Your task: As the answer, set down the lines below from the one containing "Record preheater (O" through the one containing "(** The claims", exactly and inclusively, and no others.

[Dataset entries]
........
(* ===== verification/Preheat.v ===== *)
(** * Preheating a sale  (jobs/rush-inventory-preheat)

    The worker that receives the task [scheduleRushInventoryPreheat] has left in the
    outbox: it looks at the program again, has order-rpc load the rush store and
    program-rpc load the seat ledger of every show, and marks the program preheated
    and the task processed in one transaction.  Its dispatcher is [DelayTask.Run]. *)
From Stdlib Require Import ZArith Lia Ascii String.
From stdpp Require Import base gmap sets list strings sorting.
From S2P Require Import Prelude GoBase Effects Sql ProgramDB RefundRule RedisZ SeatDB SeatStore SeatFreeze OrderDB OrderFlow DelayTask ProgramCache ProgramAdmin ProgramRules.
Open Scope string_scope.
Open Scope list_scope.
Open Scope Z_scope.

(** [taskdef.Parse]: [json.Unmarshal] of a payload. *)
Class PreheatPayload := parse_preheat_payload : string -> option RushInventoryPreheatPayload.

(** order-rpc as the worker sees it. *)
Class OrderPreheat (O : Type) := rpc_PrimeRushRuntime : Z -> IO O unit.

Record preheater (O R : Type) := mkPreheater { ph_orders : O; ph_program : catalogue R }.
Arguments mkPreheater {O R} _ _.
Arguments ph_orders {O R} _.
Arguments ph_program {O R} _.
(** github.com/golang-jwt/jwt: signing with HS256, and parsing at an instant. *)
Class Jwt := {
  jwt_sign : Claims -> string -> string;
  jwt_parse : time -> string -> string -> result err Claims }.
Class JwtLaws `{Jwt} := {
  jwt_parse_sign : forall now c secret exp, jc_ExpiresAt c = Some exp -> now < time_of_unix exp -> in_int64 (jc_UserID c) = true ->
    jwt_parse now (jwt_sign c secret) secret = Ok c;
  (** The claims are decoded into an int64. *)
  jwt_parse_int64 : forall now token secret c, jwt_parse now token secret = Ok c -> in_int64 (jc_UserID c) = true }.

(** crypto/md5, net/mail. *)
Class UserPrims := { md5_sum : string -> string; parse_address : string -> option string }.

Definition CreateToken `{Jwt} {S} (userID : Z) (secret : string) (expire : duration) : IO S string :=
  t ← now;
  issued ← now;
  mret (jwt_sign (mkJwtClaims userID (Some (unix_sec (t + expire))) (Some (unix_sec issued))) secret).

Definition ParseToken `{Jwt} {S} (token secret : string) : IO S Claims :=
  t ← now;
  lift (jwt_parse t token secret).

(** ** The service *)

Record UserAuthConfig := mkUserAuth { ua_TokenExpire : duration; ua_LoginFailLimit : Z; ua_AccessSecret : string }.
Record ServiceContext := mkUserSvc { ux_UserAuth : UserAuthConfig; ux_Redis : bool }.

Record userworld (R : Type) := mkUserWorld { uw_db : userdb; uw_redis : R }.
Arguments mkUserWorld {R} _ _.
Arguments uw_db {R} _.
Arguments uw_redis {R} _.

Record RegisterReq := mkRegister { rq_Mobile : string; rq_Password : string; rq_ConfirmPassword : string; rq_Mail : string }.
Record LoginReq := mkLogin { lq_Mobile : string; lq_Email : string; lq_Password : string }.
Record LoginResp := mkLoginResp { lr_UserId : Z; lr_Token : string }.
Record UpdateUserReq := mkUpdateUser {
  uq_Id : Z; uq_Name : string; uq_Gender : Z; uq_Mobile : string; uq_Address : string }.
Record AddTicketUserReq := mkAddTicketUser { aq_UserId : Z; aq_RelName : string; aq_IdType : Z; aq_IdNumber : string }.
Record UserInfo := mkUserInfo {
  ui_Id : Z; ui_Name : string; ui_RelName : string; ui_Gender : Z; ui_Mobile : string; ui_EmailStatus : Z;
  ui_Email : string; ui_RelAuthenticationStatus : Z; ui_IdNumber : string; ui_Address : string }.
Record TicketUserInfo := mkTicketUserInfo { ti_Id : Z; ti_UserId : Z; ti_RelName : string; ti_IdType : Z; ti_IdNumber : string }.
(* ===== verification/UserAccounts.v ===== *)
(** * Accounts are kept apart

    What every sequence of requests to user-rpc keeps, whatever fails between two
    statements, what a login means, and how often a password may be guessed. *)
From Stdlib Require Import ZArith Lia Ascii String.
From stdpp Require Import base list strings sorting relations.
From S2P Require Import Prelude GoBase Effects Sql RedisZ UserDB UserService.
Open Scope string_scope.
Open Scope list_scope.
Open Scope Z_scope.

(** ** Tables with a key of their own and an owner *)

(** No two rows are the same under [same]. *)
Fixpoint apart {A} (same : A -> A -> bool) (l : list A) : Prop :=
  match l with
  | [] => True
  | a :: l => Forall (fun b => same a b = false) l /\ apart same l
  end.

Lemma apart_snoc {A} (same : A -> A -> bool) l x :
  apart same l -> Forall (fun a => same a x = false) l -> apart same (l ++ [x]).
Proof.
  induction l as [|a l IH]; cbn; [done|]. intros [Ha Hl] [Hx Hall]%Forall_cons. split; [|by apply IH].
  apply Forall_app. split; [done|]. by constructor.
Qed.

Lemma apart_filter {A} (same : A -> A -> bool) (P : A -> Prop) `{forall a, Decision (P a)} l : apart same l -> apart same (filter P l).
Proof.
  induction l as [|a l IH]; cbn [apart]; [done|]. intros [Ha Hl]. rewrite filter_cons. destruct (decide (P a)); [|by apply IH].
  split; [|by apply IH]. apply Forall_forall. intros b [_ Hb]%list_elem_of_filter. rewrite Forall_forall in Ha. by apply Ha.
Qed.

(** Two members that are the same are one. *)
Lemma apart_eq {A} (same : A -> A -> bool) l a b : (forall x y, same x y = same y x) -> apart same l ->
  a ∈ l -> b ∈ l -> same a b = true -> a = b.
Proof.
  intros Hsym. induction l as [|x l IH]; cbn; [by intros _ ?%not_elem_of_nil|]. intros [Hx Hl] Ha Hb Hab.
  rewrite Forall_forall in Hx. apply elem_of_cons in Ha as [->|Ha], Hb as [->|Hb].
  - done.
  - rewrite (Hx _ Hb) in Hab. done.
  - rewrite Hsym, (Hx _ Ha) in Hab. done.
  - by apply IH.
Qed.

Section table.
Context {A : Type} (id : A -> Z) (same : A -> A -> bool) (owner : A -> Z).

Record table_ok (ids : list Z) (l : list A) : Prop := {
  table_ids : NoDup (map id l); table_apart : apart same l; table_owners : Forall (fun a => owner a ∈ ids) l }.

Lemma table_nil ids : table_ok ids [].
Proof. by repeat constructor. Qed.
Lemma table_more ids ids' l : ids ⊆ ids' -> table_ok ids l -> table_ok ids' l.
Proof. intros Hs [? ? Ho]. split; [done..|]. eapply Forall_impl; [exact Ho|]. intros a Ha. by apply Hs. Qed.
Lemma table_insert ids l a : table_ok ids l -> existsb (fun r => id r =? id a) l = false ->
  existsb (fun r => same r a) l = false -> owner a ∈ ids -> table_ok ids (l ++ [a]).
Proof.
  intros [Hi Ha Ho] Hid Hs Hown. split.
  - rewrite map_app. apply NoDup_app. split_and!; [done| |apply NoDup_singleton].
    intros i Hin Hx%list_elem_of_singleton. subst i. apply list_elem_of_fmap in Hin as (r & Hr & Hin).
    assert (existsb (fun r => id r =? id a) l = true); [|congruence]. apply existsb_exists.
    exists r. split; [by apply list_elem_of_In|by apply Z.eqb_eq].
  - apply apart_snoc; [done|]. apply Forall_forall. intros r Hr. destruct (same r a) eqn:E; [|done].
    assert (existsb (fun r => same r a) l = true); [|congruence]. apply existsb_exists. exists r. by rewrite <- list_elem_of_In.
  - apply Forall_app. split; [done|]. by constructor.
Qed.
Lemma table_filter ids l (P : A -> Prop) `{forall a, Decision (P a)} : table_ok ids l -> table_ok ids (filter P l).
Proof.
  intros [Hi Ha Ho]. split; [|by apply apart_filter|].
  - by apply NoDup_map_filter.
  - apply Forall_forall. intros a [_ Hin]%list_elem_of_filter. rewrite Forall_forall in Ho. by apply Ho.
Qed.
End table.

(** ** The invariant *)

Section accounts.
Context `{CollationLaws}.

Definition same_mobile (a b : DUserMobile) : bool := collate (mb_Mobile a) (mb_Mobile b).
Definition same_email (a b : DUserEmail) : bool := collate (em_Email a) (em_Email b).
Definition same_viewer (a b : DTicketUser) : bool := same_identity (vw_UserId b) (vw_IdType b) (vw_IdNumber b) a.
Definition user_ids (db : userdb) : list Z := map us_Id (users db).

(** Identifiers are unique; no mobile number, email or identity is kept twice; every
    mapping and every ticket user belongs to a user that exists. *)
Record accounts_ok (db : userdb) : Prop := {
  ok_users : NoDup (user_ids db);
  ok_mobiles : table_ok mb_Id same_mobile mb_UserId (user_ids db) (mobiles db);
  ok_emails : table_ok em_Id same_email em_UserId (user_ids db) (emails db);
  ok_viewers : table_ok vw_Id same_viewer vw_UserId (user_ids db) (ticket_users db) }.

(** User [id] exists besides. *)
Definition knows (id : Z) (db : userdb) : Prop := accounts_ok db /\ id ∈ user_ids db.

Lemma insert_account_ok u db : accounts_ok db -> accounts_ok (InsertUser u db).2 /\
  ((InsertUser u db).1 = Ok tt -> us_Id u ∈ user_ids (InsertUser u db).2).
Proof.
  intros [Hu Hm He Hv]. unfold InsertUser. destruct (user_columns u) as [[]|x]; [|by split].
  destruct (existsb _ _) eqn:E; [by split|]. cbn [fst snd].
  assert (Hid : us_Id u ∉ user_ids db).
  { intros (r & Hr & Hin)%list_elem_of_fmap. assert (existsb (fun r => us_Id r =? us_Id u) (users db) = true); [|congruence].
    apply existsb_exists. exists r. split; [by apply list_elem_of_In|by apply Z.eqb_eq]. }
  assert (Hids : user_ids (set_users (users db ++ [stored_user u]) db) = user_ids db ++ [us_Id u]) by (unfold user_ids; cbn; by rewrite map_app).
  assert (Hsub : user_ids db ⊆ user_ids db ++ [us_Id u]) by set_solver.
  split; [|rewrite Hids; set_solver].
  split; rewrite Hids; [|by eapply table_more..].
  apply NoDup_app. split_and!; [done|set_solver|apply NoDup_singleton].
Qed.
........
Output:
Record preheater (O R : Type) := mkPreheater { ph_orders : O; ph_program : catalogue R }.
Arguments mkPreheater {O R} _ _.
Arguments ph_orders {O R} _.
Arguments ph_program {O R} _.
(** github.com/golang-jwt/jwt: signing with HS256, and parsing at an instant. *)
Class Jwt := {
  jwt_sign : Claims -> string -> string;
  jwt_parse : time -> string -> string -> result err Claims }.
Class JwtLaws `{Jwt} := {
  jwt_parse_sign : forall now c secret exp, jc_ExpiresAt c = Some exp -> now < time_of_unix exp -> in_int64 (jc_UserID c) = true ->
    jwt_parse now (jwt_sign c secret) secret = Ok c;
  (** The claims are decoded into an int64. *)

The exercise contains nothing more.